Letsencrypt have announced that they will revoke 3 million certs tomorrow (4-March-2020). Which means they will be blacklisted on OCSP and the CA’s revocation list and most browsers will complain.

You can check if your domain is affected here:
https://unboundtest.com/caaproblem.html

It looks like the cert for my netlify site is affected.

So, I clicked the Site Settings -> Domain Management -> Renew certificate button.
The status said “updated today”, but nothing actually happened. My site did not get updated with a new cert. (I waited for hours).

Then I added a new CNAME domain to my site, clicked the renew certificate button and my site instantly got a new cert.

I then tried to remove that dummy CNAME again - and to my surprise my site did not get a new cert, but somehow the old cert (the very first one, affected by the letsencrypt issue) was back.
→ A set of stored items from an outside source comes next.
(** The only exception that leaves [categorize_patrons] is the overflow
    of line 152. *)
Lemma categorize_patrons_Raise (c c' : clock) (ps : list patron) (out : list line)
    (e : exn) :
  categorize_patrons c ps = (c', out, Raise e) -> e = OverflowError.
Proof.
  rewrite categorize_patrons_unfold.
  destruct (for_patron _ ps empty_categories) as [o [raw|e']] eqn:F; intros H;
    inversion H; subst.
  exact (for_patron_Raise _ _ _ _ _ F eq_refl).
Qed.

(** ** Patrons without a tier *)

Lemma categorize_patron_unknown (now : datetime.t) (cats : buckets) (p : patron) :
  tier_of (pledge_amount_cents p) = None ->
  categorize_patron now cats p =
  ([WarnUnknownPledge (pledge_amount_cents p) (displayed_name p)], Ok cats).
Proof. unfold categorize_patron. intros ->. reflexivity. Qed.

(** A patron without a tier adds its warning to the output and changes
    nothing else. *)
Lemma for_patron_unknown (now : datetime.t) (ps1 ps2 : list patron) (p : patron)
    (cats : buckets) :
  tier_of (pledge_amount_cents p) = None ->
  for_patron now (ps1 ++ p :: ps2) cats =
  match for_patron now ps1 cats with
  | (out, Ok cats') =>
      let '(out', r) := for_patron now ps2 cats' in
      (out ++ WarnUnknownPledge (pledge_amount_cents p) (displayed_name p) :: out', r)
  | (out, Raise e) => (out, Raise e)
  end.
Proof.
  intros T. rewrite for_patron_app.
  destruct (for_patron now ps1 cats) as [o1 [c1|e]]; [|reflexivity].
  rewrite for_patron_cons, (categorize_patron_unknown _ _ _ T).
  destruct (for_patron now ps2 c1) as [o2 r]. reflexivity.
Qed.

Lemma dict_unique {V : Type} (d : dict V) (k : string) (v1 v2 : V) :
  List.NoDup (keys d) -> In (k, v1) d -> In (k, v2) d -> v1 = v2.
Proof.
  induction d as [|[k' v] d IH]; simpl; intros N H1 H2; [contradiction|].
  inversion N as [|? ? Hk Hd]; subst.
  destruct H1 as [H1|H1], H2 as [H2|H2].
  - congruence.
  - inversion H1; subst. exfalso. apply Hk. apply (in_map fst) in H2. exact H2.
  - inversion H2; subst. exfalso. apply Hk. apply (in_map fst) in H1. exact H1.
  - exact (IH Hd H1 H2).
Qed.

Lemma tier_keys_NoDup : List.NoDup ["one_month"; "six_months"; "one_year"]%string.
Proof.
  repeat constructor; simpl; intros H;
    repeat (destruct H as [H|H]; [discriminate|]); exact H.
Qed.

(** C4: the tier of a patron is read off its pledge amount alone, by the
    table 300, 500, 1500; a patron in a bucket has the pledge amount of
    that bucket, so a patron with another amount is in no bucket and no
    patron is in two buckets; a patron with another amount is reported by
    a warning and the buckets are those of the run without that patron. *)
Theorem C4_tier_by_pledge (c c' : clock) (ps : list patron) (out : list line)
    (cats : buckets) :
  categorize_patrons c ps = (c', out, Ok cats) ->
  (tier_of 300 = Some (30, "one_month") /\
   tier_of 500 = Some (180, "six_months") /\
   tier_of 1500 = Some (365, "one_year") /\
   forall cents, cents <> 300 -> cents <> 500 -> cents <> 1500 -> tier_of cents = None) /\
  (forall k bucket p, In (k, bucket) cats -> In p bucket ->
     exists days, tier_of (pledge_amount_cents p) = Some (days, k)) /\
  (forall p, pledge_amount_cents p <> 300 -> pledge_amount_cents p <> 500 ->
     pledge_amount_cents p <> 1500 ->
     forall k bucket, In (k, bucket) cats -> ~ In p bucket) /\
  (forall p k1 bucket1 k2 bucket2,
     In (k1, bucket1) cats -> In p bucket1 ->
     In (k2, bucket2) cats -> In p bucket2 -> k1 = k2 /\ bucket1 = bucket2) /\
  (forall ps1 p ps2, ps = ps1 ++ p :: ps2 ->
     pledge_amount_cents p <> 300 -> pledge_amount_cents p <> 500 ->
     pledge_amount_cents p <> 1500 ->
     In (WarnUnknownPledge (pledge_amount_cents p) (displayed_name p)) out /\
     exists out', categorize_patrons c (ps1 ++ ps2) = (c', out', Ok cats)).
Proof.
  intros H.
  assert (Hnone : forall cents, cents <> 300 -> cents <> 500 -> cents <> 1500 ->
                    tier_of cents = None).
  { intros cents H1 H2 H3. unfold tier_of.
    destruct (Z.eqb_spec cents 300); [contradiction|].
    destruct (Z.eqb_spec cents 500); [contradiction|].
    destruct (Z.eqb_spec cents 1500); [contradiction|reflexivity]. }
  assert (Htier : forall k bucket p, In (k, bucket) cats -> In p bucket ->
                    exists days, tier_of (pledge_amount_cents p) = Some (days, k)).
  { intros k bucket p Hb Hp.
    destruct (categorize_patrons_all_in _ _ _ _ _ H k bucket p Hb Hp)
      as (_ & days & _ & _ & T & _).
    exists days; exact T. }
  split; [repeat split; exact Hnone|].
  split; [exact Htier|].
  split; [|split].
  - intros p H1 H2 H3 k bucket Hb Hp.
    destruct (Htier k bucket p Hb Hp) as (days & T).
    rewrite (Hnone _ H1 H2 H3) in T. discriminate.
  - intros p k1 b1 k2 b2 Hb1 Hp1 Hb2 Hp2.
    destruct (Htier k1 b1 p Hb1 Hp1) as (d1 & T1).
    destruct (Htier k2 b2 p Hb2 Hp2) as (d2 & T2).
    assert (E : k1 = k2) by congruence. subst k2. split; [reflexivity|].
    apply (dict_unique cats k1); [|exact Hb1|exact Hb2].
    rewrite (categorize_patrons_keys _ _ _ _ _ H). exact tier_keys_NoDup.
  - intros ps1 p ps2 -> H1 H2 H3.
    pose proof (Hnone _ H1 H2 H3) as T.
    rewrite categorize_patrons_unfold in H |- *.
    rewrite for_patron_unknown in H by exact T.
    rewrite for_patron_app.
    destruct (for_patron _ ps1 empty_categories) as [o1 [c1|e]]; [|discriminate].
    destruct (for_patron _ ps2 c1) as [o2 [c2|e]]; [|discriminate].
    inversion H; subst. split.
    + apply in_or_app. right; left; reflexivity.
    + eexists; reflexivity.
Qed.
(* ===== verification/_CoqProject ===== *)
-Q . S2P
Prelude.v
GoStrings.v
GoFloat.v
GoIO.v
GoPath.v
GoNet.v
Domain.v
Lifecycle.v
Sandbox.v
Store.v
StoreIface.v
Recovery.v
Resize.v
Headroom.v
MemAxis.v
Governor.v
Chain.v
AllowList.v
PktLine.v
GitSSH.v
Broker.v
PathPolicy.v
Proxy.v
Ring.v
Sessions.v
Wire.v
DataPlane.v
Sni.v
Volumes.v
VolumeGuard.v
Disks.v
Perimeter.v
Service.v
Fork.v
Reap.v
ReapRace.v
CreateBoot.v
ServiceSteps.v
Netns.v
Handoff.v
HandoffRace.v
Refresher.v
ImageCache.v
ImageRace.v
PortScan.v
PortFwd.v
PortState.v
Hypervisor.v
DriverResize.v
GoJson.v
Artifact.v
ForkConfig.v
Snapshots.v
Forks.v
ProjectConfig.v
CacheLease.v
CacheDisk.v
BuilderIO.v
(** ** Results of fallible code

    A Go function returning [(T, error)] is a function into [result E T]: [Ok v]
    for a nil error, [Err e] otherwise.  The error type keeps the distinctions
    the callers branch on. *)

Inductive result (E A : Type) : Type :=
| Ok (a : A)
| Err (e : E).
Arguments Ok {E A} a.
Arguments Err {E A} e.

Declare Scope go_scope.
Delimit Scope go_scope with go.
#[global] Open Scope go_scope.

Definition rbind {E A B} (c : result E A) (k : A → result E B) : result E B :=
  match c with Ok a => k a | Err e => Err e end.

Notation "'let*' x := c 'in' k" := (rbind c (fun x => k))
  (at level 10, x pattern, c at level 100, k at level 200) : go_scope.

Definition is_ok {E A} (r : result E A) : bool :=
  match r with Ok _ => true | Err _ => false end.

Lemma Ok_inj {E A} (a b : A) : @Ok E A a = Ok b → a = b.
Proof. by injection 1. Qed.

Lemma rbind_ok_inv {E A B} (c : result E A) (k : A → result E B) b :
  rbind c k = Ok b → ∃ a, c = Ok a ∧ k a = Ok b.
Proof. destruct c; simpl; [eauto|discriminate]. Qed.

(** An invariant of every step holds along every run. *)
Lemma rtc_invariant {A} (R : relation A) (P : A → Prop) :
  (∀ x y, R x y → P x → P y) → ∀ x y, rtc R x y → P x → P y.
Proof. intros HR x y. induction 1; eauto. Qed.

(** Every run of [step] from a state reaches [P]: no run ends or goes on for ever outside it. *)
Inductive eventually {A} (step : relation A) (P : A → Prop) (x : A) : Prop :=
| eventually_now : P x → eventually step P x
| eventually_later : (∃ y, step x y) → (∀ y, step x y → eventually step P y) → eventually step P x.

(** A measure that every step outside [P] decreases, with an invariant. *)
Lemma eventually_measure {A} (step : relation A) (P I : A → Prop) (m : A → nat) :
  (∀ x, I x → P x ∨ (∃ y, step x y) ∧ ∀ y, step x y → I y ∧ (m y < m x)%nat) →
  ∀ x, I x → eventually step P x.
Proof.
  intros H x. induction x as [x IH] using (well_founded_ind (well_founded_ltof _ m)).
  intros Hx. destruct (H x Hx) as [?|[Hs Hd]]; [by apply eventually_now|].
  apply eventually_later; [done|]. intros y Hy. destruct (Hd y Hy) as [HI Hm]. by apply IH.
Qed.

(** ** Machine integers

    Fixed-width integers are [Z] with the wrap-around written out. *)

Definition wrap_u (w z : Z) : Z := z mod 2 ^ w.
Definition wrap_s (w z : Z) : Z := (z + 2 ^ (w - 1)) mod 2 ^ w - 2 ^ (w - 1).

Abbreviation u8 := (wrap_u 8).
Abbreviation u16 := (wrap_u 16).
Abbreviation u32 := (wrap_u 32).
Abbreviation u64 := (wrap_u 64).
Abbreviation i32 := (wrap_s 32).
Abbreviation i64 := (wrap_s 64).

Definition max_i64 : Z := 2 ^ 63 - 1.
Definition min_i64 : Z := - 2 ^ 63.

Lemma wrap_u_small w z : 0 ≤ z < 2 ^ w → wrap_u w z = z.
Proof. apply Z.mod_small. Qed.

Lemma i64_small z : - 2 ^ 63 ≤ z < 2 ^ 63 → i64 z = z.
Proof.
  intros H. unfold wrap_s. change (2 ^ (64 - 1)) with (2 ^ 63).
  rewrite Z.mod_small; lia.
Qed.

Lemma i32_small z : - 2 ^ 31 ≤ z < 2 ^ 31 → i32 z = z.
Proof.
  intros H. unfold wrap_s. change (2 ^ (32 - 1)) with (2 ^ 31).
  rewrite Z.mod_small; lia.
Qed.

Lemma i32_of_u32 z : - 2 ^ 31 ≤ z < 2 ^ 31 → i32 (u32 z) = z.
Proof.
  intros H. unfold wrap_s, wrap_u. change (2 ^ (32 - 1)) with (2 ^ 31).
  rewrite Zplus_mod_idemp_l, Z.mod_small; lia.
Qed.

Lemma i64_range z : - 2 ^ 63 ≤ i64 z < 2 ^ 63.
Proof.
  unfold wrap_s. change (2 ^ (64 - 1)) with (2 ^ 63).
  pose proof (Z.mod_pos_bound (z + 2 ^ 63) (2 ^ 64) ltac:(lia)). lia.
Qed.

Lemma u64_range z : 0 ≤ u64 z < 2 ^ 64.
Proof. apply Z.mod_pos_bound. lia. Qed.

(** ** Time

    [time.Time] is the number of nanoseconds since the zero [time.Time] (so the
    zero value is 0 and [IsZero] is a comparison); [time.Duration] is an [int64]
    of nanoseconds and [Sub] saturates at its bounds, as documented. *)

Abbreviation Time := Z (only parsing).
Abbreviation Duration := Z (only parsing).

Definition zero_time : Time := 0.
Definition IsZero (t : Time) : bool := t =? 0.
Definition clamp_i64 (z : Z) : Z := Z.max min_i64 (Z.min max_i64 z).
Definition Sub (a b : Time) : Duration := clamp_i64 (a - b).
Definition Before (a b : Time) : bool := a <? b.
Definition Second : Duration := 1000000000.
Definition Minute : Duration := 60 * Second.

Lemma Sub_small a b : - 2 ^ 63 ≤ a - b < 2 ^ 63 → Sub a b = a - b.
Proof. unfold Sub, clamp_i64, max_i64, min_i64. lia. Qed.

Lemma Sub_lt_iff a b d : - 2 ^ 63 < d < 2 ^ 63 → Sub a b < d ↔ a - b < d.
Proof. unfold Sub, clamp_i64, max_i64, min_i64. lia. Qed.

(** ** Tactics of the development *)

(** Case analysis on the innermost scrutinee of a match or if of the goal or of a
    hypothesis, keeping the equation. *)
Ltac split_match :=
  match goal with
  | |- context [match ?x with _ => _ end] =>
      lazymatch x with
      | context [match _ with _ => _ end] => fail
      | _ => destruct x eqn:?
      end
  | H : context [match ?x with _ => _ end] |- _ =>
      lazymatch x with
      | context [match _ with _ => _ end] => fail
      | _ => destruct x eqn:?
      end
  end.

Ltac split_matches := repeat (split_match; simplify_eq/=).

(** Turns boolean comparisons of the context into propositions. *)
Ltac reflect_bools :=
  repeat match goal with
  | H : (_ && _)%bool = true |- _ => apply andb_prop in H; destruct H
  | H : (_ || _)%bool = false |- _ => apply orb_false_elim in H; destruct H
  | H : negb _ = true |- _ => apply negb_true_iff in H
  | H : negb _ = false |- _ => apply negb_false_iff in H
  | H : (_ <? _) = true |- _ => apply Z.ltb_lt in H
  | H : (_ <? _) = false |- _ => apply Z.ltb_ge in H
  | H : (_ <=? _) = true |- _ => apply Z.leb_le in H
  | H : (_ <=? _) = false |- _ => apply Z.leb_gt in H
  | H : (_ =? _) = true |- _ => apply Z.eqb_eq in H
  | H : (_ =? _) = false |- _ => apply Z.eqb_neq in H
  | H : bool_decide _ = true |- _ => apply bool_decide_eq_true in H
  | H : bool_decide _ = false |- _ => apply bool_decide_eq_false in H
  end.

Create HintDb nexus discriminated.
#[export] Hint Resolve i64_range u64_range : nexus.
Which means netlify did not only not delete the private key for it (which I think is a security issue of its own) but it also means there is a cert cache that you cannot flush, which can be a problem in cases where you really need to replace a cert for security reason, even though it’s still valid (like in this case).

Question to support: Did I do anything wrong?

Bug report/feature request to engineering: Please consider adding a “Force Renew Certificate” and “Delete all private keys” button.

TL’DR: Advice to anyone who ended up here because their netlify site is affected by the letsencrypt mass revocation: Add and keep a dummy CNAME domain to your netlify site and click the “Renew certificate” button in your site’s settings. This will get you a new letsencrypt cert.

Update1: Netlify have acknowledged below that they will take care of the issue for all users (see below).

Hey @christian - thanks for this. We are aware of the issue and currently working on it. We’ll post an update here as as soon as we have something to share! :muscle:

I have one more bit of information to share:
We will take care of this for all affected certificates provisioned through our platform.
There are no steps required for Netlify users based on this situation right now.

4 Likes

Hi, Jacob from the Let’s Encrypt team here. I just wanted to say - @marcus, to you and your team, thanks for handling this for your users, and sorry for the hassle this causes you. :heart:

2 Likes

thanks for the kind words, @jsha! It’s appreciated - and I know our customers appreciate you being in here and saying so :+1:

2 Likes

thanks for the acknowledgement @perry @marcus - much appreciated.

2 Likes

We’ve also put a more official update over here: Let's Encrypt certificate revocations 3-4 March 2020 which we’ll tweet out shortly from all the addresses :slight_smile:

3 Likes